### Problem requirements
Whenever a line contains the string "Record", copy it out of the entries.

+++ Data listing

Lemma wp_get_handle s i o (Q : option kv_iter_context → kvst A → Prop) :
  aget (kv_iter_handle (ks_ftl s)) i = Some o → Q o s → wp (get_handle i) s Q.
Proof using. intros Hi HQ. unfold get_handle. wp_steps. by eapply wp_aread. Qed.

Lemma wp_set_handle s i o (Q : unit → kvst A → Prop) :
  0 ≤ i < alen (kv_iter_handle (ks_ftl s)) → Q tt (with_handle s i o) → wp (set_handle i o) s Q.
Proof using. intros Hi HQ. unfold set_handle. wp_steps. apply wp_awrite; [done|]. by wp_steps. Qed.

(** The pages of an iterator read: they are not in the iterator's buffer and not in
    the storage area.  At most 1024 bytes are transferred, so no list is read. *)
Record iter_pages_ok (h : kv_iter_context) (cmd : nvme_kv_command) : Prop := {
  ip_transfer m len : 0 < len ≤ 1024 → transfer_ok m (prp_cmd nvme_cmd_read cmd) len (λ _, true) (it_buf h);
  ip_apart m len t : 0 ≤ t < len → len ≤ 1024 → ¬ in_storage cfg storage (host_addr m (prp_cmd nvme_cmd_read cmd) len t);
}.

(** What a read does: the bytes it delivers, where the iterator is afterwards and
    the status; [xs] are the slots it has delivered. *)
Record iter_read_post (h : kv_iter_context) s cmd (r : Z * Z) s' (pos : Z) (xs : list Z) : Prop := {
  ir_xs : xs = matching h (tbl s) (it_current_pos h) pos;
  ir_rest : matching h (tbl s) (it_current_pos h) n = xs ++ matching h (tbl s) pos n;
  ir_max : Z.of_nat (length xs) ≤ 51;
  ir_result : fst r = Z.of_nat (length (iter_bytes (tbl s) xs));
  ir_status : snd r = if (pos =? n) && (it_current_pos h <? n) then 0x393 else 0;
  ir_progress : it_current_pos h ≤ pos ≤ n ∧ (pos < n → Z.of_nat (length xs) = 51);
  ir_delivered t : 0 ≤ t < fst r → iter_bytes (tbl s) xs !! Z.to_nat t
    = Some (ks_mem s' (host_addr (ks_mem s) (prp_cmd nvme_cmd_read cmd) (fst r) t));
  ir_state : s' = with_handle (with_mem s (ks_mem s')) (kc_iter_handle cmd)
    (Some (IterContext (it_prefix h) (it_bitmask h) (it_buf h) pos));
  ir_storage a : in_storage cfg storage a → ks_mem s' a = ks_mem s a;
}.

(** Transfers without a list of entries do not look at memory. *)
Lemma host_addr_short m m' cmd len t : len ≤ PAGE_SIZE → host_addr m cmd len t = host_addr m' cmd len t.
Proof using.
  intros Hl. unfold host_addr, prp_at, uses_list, rest_len, first_len.
  pose proof (Z.mod_pos_bound (c_prp1 cmd) PAGE_SIZE ltac:(reflexivity)).
  rewrite (proj2 (Z.ltb_ge PAGE_SIZE _)) by lia. done.
Qed.
(* ===== verification/KvProps.v ===== *)
(** * Properties of the key-value layer *)

From Stdlib Require Import ZArith Lia.
From stdpp Require Import base numbers list gmap.
From S2P Require Import Prelude Config Bytes ChannelModel Nvme Dma IoData SimpleFtl Alloc KvFtl KvTable KvOps KvIo KvIter KvBatch.

#[local] Open Scope Z_scope.

(** The slots of the shipped table. *)
Definition SLOTS : Z := KV_MAPPING_TABLE_SIZE / KV_MAPPING_ENTRY_SIZE.

Section device.
Context {A : Type} `{AO : !AllocatorOps A} `{AL : !AllocatorLaws A} `{KM : !Kmalloc}.
Context (cfg : nvmev_config) (storage : Z) (KL : nat).
Implicit Types (s : kvst A) (X : list Z → option (list Z)) (cmd : nvme_kv_command).
#[local] Abbreviation inv := (kv_inv cfg storage SLOTS).
#[local] Abbreviation shows_map := (shows storage KL SLOTS).

(** The commands the layer can serve in a state that shows [X]. *)
Definition iter_cmd_ok s cmd : Prop :=
  (is_kv_iter_read_cmd (kc_opcode cmd) = true ∨ Z.land (kc_option cmd) ITER_OPTION_OPEN = 0 →
     0 ≤ kc_iter_handle cmd < 17) ∧
  (is_kv_iter_read_cmd (kc_opcode cmd) = true →
     ∀ h, aget (kv_iter_handle (ks_ftl s)) (kc_iter_handle cmd) = Some (Some h) → iter_pages_ok cfg storage h cmd).

Definition command_ok s X cmd : Prop :=
  if is_kv_batch_cmd (kc_opcode cmd) then batch_cmd_ok KL SLOTS s X cmd
  else if is_kv_iter_cmd (kc_opcode cmd) then iter_cmd_ok s cmd
  else kv_cmd_ok cfg storage KL SLOTS s X cmd.

(** What a command answers and which map it leaves. *)
Definition command_spec s cmd (status : Z) X (r : Z * Z) X' : Prop :=
  if is_kv_batch_cmd (kc_opcode cmd) then r = (0, status) ∧ X' = put_pairs X (batch_of s cmd)
  else if is_kv_iter_cmd (kc_opcode cmd) then X' = X
  else kv_spec KL cmd status (host_value s cmd (cmd_value_length cmd)) X r X'.

(** The states of a new layer after commands it can serve. *)
Inductive kv_reachable : kvst A → Prop :=
| kv_reach_init a m heap id size ns s ns' :
    a_static a → kv_init_namespace cfg None a m heap id size ns = Ok (s, ns') → kv_reachable s
| kv_reach_cmd s X cmd status r s' :
    kv_reachable s → shows_map s X → command_ok s X cmd →
    kv_perform_nvme_io_cmd cfg storage cmd status s = Ok (r, s') → kv_reachable s'.

Hypothesis key_range : (1 ≤ KL ≤ 16)%nat.
Hypothesis size_range : 0 < cfg_storage_size cfg < 2 ^ 36.
Hypothesis heap_apart : ∀ i len a, kmalloc i len ≤ a < kmalloc i len + len → ¬ in_storage cfg storage a.

Lemma SLOTS_range : 0 < SLOTS < NONE32.
Proof using. by vm_compute. Qed.
(* ===== verification/AdminQueue.v ===== *)
(** * The admin queues in memory

    Reads and writes of physical memory, the addresses of the entries of a queue that
    is a table of pages, the reading of a command and the posting of a completion. *)

From Stdlib Require Import ZArith Lia.
From stdpp Require Import base numbers list gmap.
From S2P Require Import Prelude Config Bytes Nvme FdpLog Dma IoData Io Zns Pci PciProps Ctrl CtrlProps Admin.

#[local] Open Scope Z_scope.

(** ** Memory *)

Definition region (a n : Z) (x : Z) : Prop := a ≤ x < a + n.

Lemma mem_write_other a l m x : ¬ region a (Z.of_nat (length l)) x → mem_write a l m x = m x.
Proof. unfold mem_write, region. intros H. by rewrite (proj2 (in_range_false _ _)) by lia. Qed.

Lemma mem_read_ext m m' a n :
  (∀ x, region a n x → m' x = m x) → mem_read m' a n = mem_read m a n.
Proof.
  intros H. unfold mem_read. f_equal. apply map_ext_in. intros x Hx.
  apply H. apply list_elem_of_In, elem_of_seqZ in Hx. unfold region. lia.
Qed.

Lemma map_mem_write a l m : map (mem_write a l m) (seqZ a (Z.of_nat (length l))) = l.
Proof.
  apply list_eq. intros i. rewrite list_lookup_fmap.
  destruct (decide (i < length l)%nat) as [Hi|Hi].
  - rewrite lookup_seqZ_lt by lia. simpl. unfold mem_write.
    rewrite (proj2 (in_range_true _ _)) by lia. replace (Z.to_nat (a + Z.of_nat i - a)) with i by lia.
    by destruct (lookup_lt_is_Some_2 l i Hi) as [b ->].
  - rewrite lookup_seqZ_ge, lookup_ge_None_2 by lia. done.
Qed.

(** A field of a written structure. *)
Lemma mem_read_write a l1 n v l2 m off :
  off = Z.of_nat (length l1) →
  mem_read (mem_write a (l1 ++ le_split n v ++ l2) m) (a + off) (Z.of_nat n) = v mod 2 ^ (8 * Z.of_nat n).
Proof.
  intros ->. unfold mem_read.
  assert (map (mem_write a (l1 ++ le_split n v ++ l2) m)
    (seqZ (a + Z.of_nat (length l1)) (Z.of_nat n)) = le_split n v) as ->.
  { apply list_eq. intros i. rewrite list_lookup_fmap. destruct (decide (i < n)%nat) as [Hi|Hi].
    - rewrite lookup_seqZ_lt by lia. simpl. unfold mem_write.
      rewrite (proj2 (in_range_true _ _)) by (rewrite !length_app, length_le_split; lia).
      replace (Z.to_nat _) with (length l1 + i)%nat by lia.
      rewrite lookup_app_r, lookup_app_l by (rewrite ?length_le_split; lia).
      replace (length l1 + i - length l1)%nat with i by lia. by rewrite lookup_le_split.
    - rewrite lookup_seqZ_ge by lia.
      rewrite lookup_ge_None_2; [done|rewrite length_le_split; lia]. }
  clear. revert v. induction n as [|n IH]; intros v.
  { simpl. by rewrite Z.mod_1_r. }
  cbn [le_split le_combine]. rewrite IH. replace (8 * Z.of_nat (S n)) with (8 + 8 * Z.of_nat n) by lia.
  rewrite Z.pow_add_r by lia. rewrite Z.rem_mul_r by lia. lia.
Qed.

(** ** Entries of a queue *)

Lemma page_of_add addr i : page_of addr i = page_of addr 0 + PAGE_SIZE * i.
Proof. unfold page_of, PAGE_SHIFT, PAGE_SIZE. rewrite !Z.shiftl_mul_pow2 by lia. lia. Qed.

Lemma prp_address_add prp i : prp_address_offset prp i = prp + PAGE_SIZE * i.
Proof.
  unfold prp_address_offset. rewrite page_of_add. unfold page_of, PAGE_OFFSET_MASK, PAGE_SHIFT, PAGE_SIZE.
  change (4096 - 1) with (Z.ones 12). rewrite Z.land_ones, Z.shiftl_mul_pow2, Z.shiftr_div_pow2 by lia.
  pose proof (Z.div_mod prp (2 ^ 12)). lia.
Qed.

Lemma prp_address_eq prp : prp_address prp = prp.
Proof. unfold prp_address. rewrite prp_address_add. lia. Qed.

(** A table of consecutive pages from [base] on, long enough for [depth] entries. *)
Definition spans (pages : arr Z) (base depth size : Z) : Prop :=
  ∀ i, 0 ≤ i → i * PAGE_SIZE < depth * size → aget pages i = Some (base + PAGE_SIZE * i).

Lemma div_round_up_page n : 0 ≤ n < 2 ^ 60 → ∀ i, 0 ≤ i → i * PAGE_SIZE < n → i < DIV_ROUND_UP n PAGE_SIZE.
Proof.
  intros Hn i Hi Hlt. pose proof (DIV_ROUND_UP_spec n PAGE_SIZE ltac:(done) ltac:(lia)) as H.
  unfold PAGE_SIZE in *. lia.
Qed.

Lemma abuild_spans f base depth size :
  0 ≤ depth * size < 2 ^ 60 → (∀ i, f i = base + PAGE_SIZE * i) →
  spans (abuild (DIV_ROUND_UP (depth * size) PAGE_SIZE) 0 f) base depth size.
Proof.
  intros Hn Hf i Hi Hlt. rewrite aget_abuild, decide_True, Hf; [done|].
  split; [done|]. by apply div_round_up_page.
Qed.

Lemma queue_pages_spans addr depth size :
  0 ≤ depth * size < 2 ^ 60 → spans (queue_pages addr depth size) (page_of addr 0) depth size.
Proof. intros H. apply abuild_spans; [done|]. intros i. apply page_of_add. Qed.

Lemma wp_entry_addr pages base depth size e (v : vdev) Q :
  spans pages base depth size → size = 16 ∨ size = 64 → 0 ≤ e < depth → depth < 2 ^ 32 →
  Q (base + size * e) v → wp (entry_addr (Some pages) e size) v Q.
Proof.
  intros Hp Hsz He Hd HQ. unfold entry_addr. wp_step. eapply wp_deref; [done|].
  rewrite u64_small by lia. wp_step.
  destruct Hsz as [-> | ->]; [change (PAGE_SIZE / 16) with 256|change (PAGE_SIZE / 64) with 64];
    (eapply wp_aread; [apply Hp; unfold PAGE_SIZE; dlia|]); wp_step.
  - replace (_ + _ + _) with (base + 16 * e); [done|unfold PAGE_SIZE; dlia].
  - replace (_ + _ + _) with (base + 64 * e); [done|unfold PAGE_SIZE; dlia].
Qed.

(** ** The invariant of the admin queue *)

(** The two rings of [q] are memory, disjoint, at [SB] and [CB]. *)
Record rings (SB CB : Z) (q : nvmev_admin_queue) : Prop := {
  rg_sq : ∃ p, aq_nvme_sq q = Some p ∧ spans p SB (aq_sq_depth q) sizeof_nvme_command;
  rg_cq : ∃ p, aq_nvme_cq q = Some p ∧ spans p CB (aq_cq_depth q) sizeof_nvme_completion;
  rg_sq_depth : 0 < aq_sq_depth q ≤ 2 ^ 16;
  rg_cq_depth : 0 < aq_cq_depth q ≤ 2 ^ 16;
  rg_head : 0 ≤ aq_cq_head q < aq_cq_depth q;
  rg_phase : aq_phase q = 0 ∨ aq_phase q = 1;
  rg_disjoint x : region SB (64 * aq_sq_depth q) x → region CB (16 * aq_cq_depth q) x → False;
}.

(** The memory of the rings. *)
Definition in_rings (SB CB : Z) (q : nvmev_admin_queue) (x : Z) : Prop :=
  region SB (64 * aq_sq_depth q) x ∨ region CB (16 * aq_cq_depth q) x.

(** [n] bytes at [off] of the command at entry [e] of the submission ring. *)
Definition cmd_field (m : mem) (SB e off n : Z) : Z := mem_read m (SB + 64 * e + off) n.

Lemma wp_sqe SB CB q v e off n Q :
  v_admin_q v = Some q → rings SB CB q → 0 ≤ e < aq_sq_depth q →
  Q (cmd_field (v_mem v) SB e off n) v → wp (sqe e off n) v Q.
Proof.
  intros Hq Hr He HQ. destruct (rg_sq _ _ _ Hr) as (p & Hp & Hs). unfold sqe, admin_queue.
  wp_step. wp_step. wp_step. eapply wp_deref; [exact Hq|]. wp_step. rewrite Hp.
  pose proof (rg_sq_depth _ _ _ Hr).
  eapply wp_entry_addr; [exact Hs|by right|done|lia|]. unfold ld. by wp_step.
Qed.

(** The queue after a completion. *)
Definition advance (q : nvmev_admin_queue) : nvmev_admin_queue :=
  let wrap := aq_cq_head q + 1 =? aq_cq_depth q in
  AdminQueue (if wrap then (if aq_phase q =? 0 then 1 else 0) else aq_phase q)
    (aq_sq_depth q) (aq_cq_depth q) (if wrap then 0 else aq_cq_head q + 1)
    (aq_nvme_sq q) (aq_nvme_cq q).

Lemma advance_rings SB CB q : rings SB CB q → rings SB CB (advance q).
Proof.
  intros []. split; simpl; try done.
  - destruct (aq_cq_head q + 1 =? aq_cq_depth q) eqn:E; bool_prop; lia.
  - destruct (aq_cq_head q + 1 =? aq_cq_depth q); [|done].
    destruct rg_phase0 as [-> | ->]; simpl; auto.
Qed.

Definition the_completion (m : mem) (SB e : Z) (q : nvmev_admin_queue) (sc r0 r1 : Z) : nvme_completion :=
  Completion r0 r1 e 0 (cmd_field m SB e CMD_ID 2) (Z.lor (aq_phase q) (Z.shiftl sc 1)).

Lemma wp_make_cq_entry SB CB q v e sc r0 r1 :
  v_admin_q v = Some q → rings SB CB q → 0 ≤ e < aq_sq_depth q →
  wp (make_cq_entry_results e sc r0 r1) v (λ _ v', v' =
    set_v_admin_q (Some (advance q)) (set_v_mem (mem_write (CB + 16 * aq_cq_head q)
      (completion_bytes (the_completion (v_mem v) SB e q sc r0 r1)) (v_mem v)) v)).
Proof.
  intros Hq Hr He. destruct (rg_cq _ _ _ Hr) as (p & Hp & Hs). unfold make_cq_entry_results, admin_queue.
  wp_step. wp_step. wp_step. eapply wp_deref; [exact Hq|].
  wp_step. eapply wp_sqe; [exact Hq|exact Hr|done|]. wp_step. rewrite Hp.
  pose proof (rg_cq_depth _ _ _ Hr). pose proof (rg_head _ _ _ Hr).
  eapply wp_entry_addr; [exact Hs|by left|done|lia|]. wp_step. unfold st. wp_step. wp_step.
  unfold advance. by rewrite Hp.
Qed.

++++++

### Output below
Record iter_pages_ok (h : kv_iter_context) (cmd : nvme_kv_command) : Prop := {
Record iter_read_post (h : kv_iter_context) s cmd (r : Z * Z) s' (pos : Z) (xs : list Z) : Prop := {
Record rings (SB CB : Z) (q : nvmev_admin_queue) : Prop := {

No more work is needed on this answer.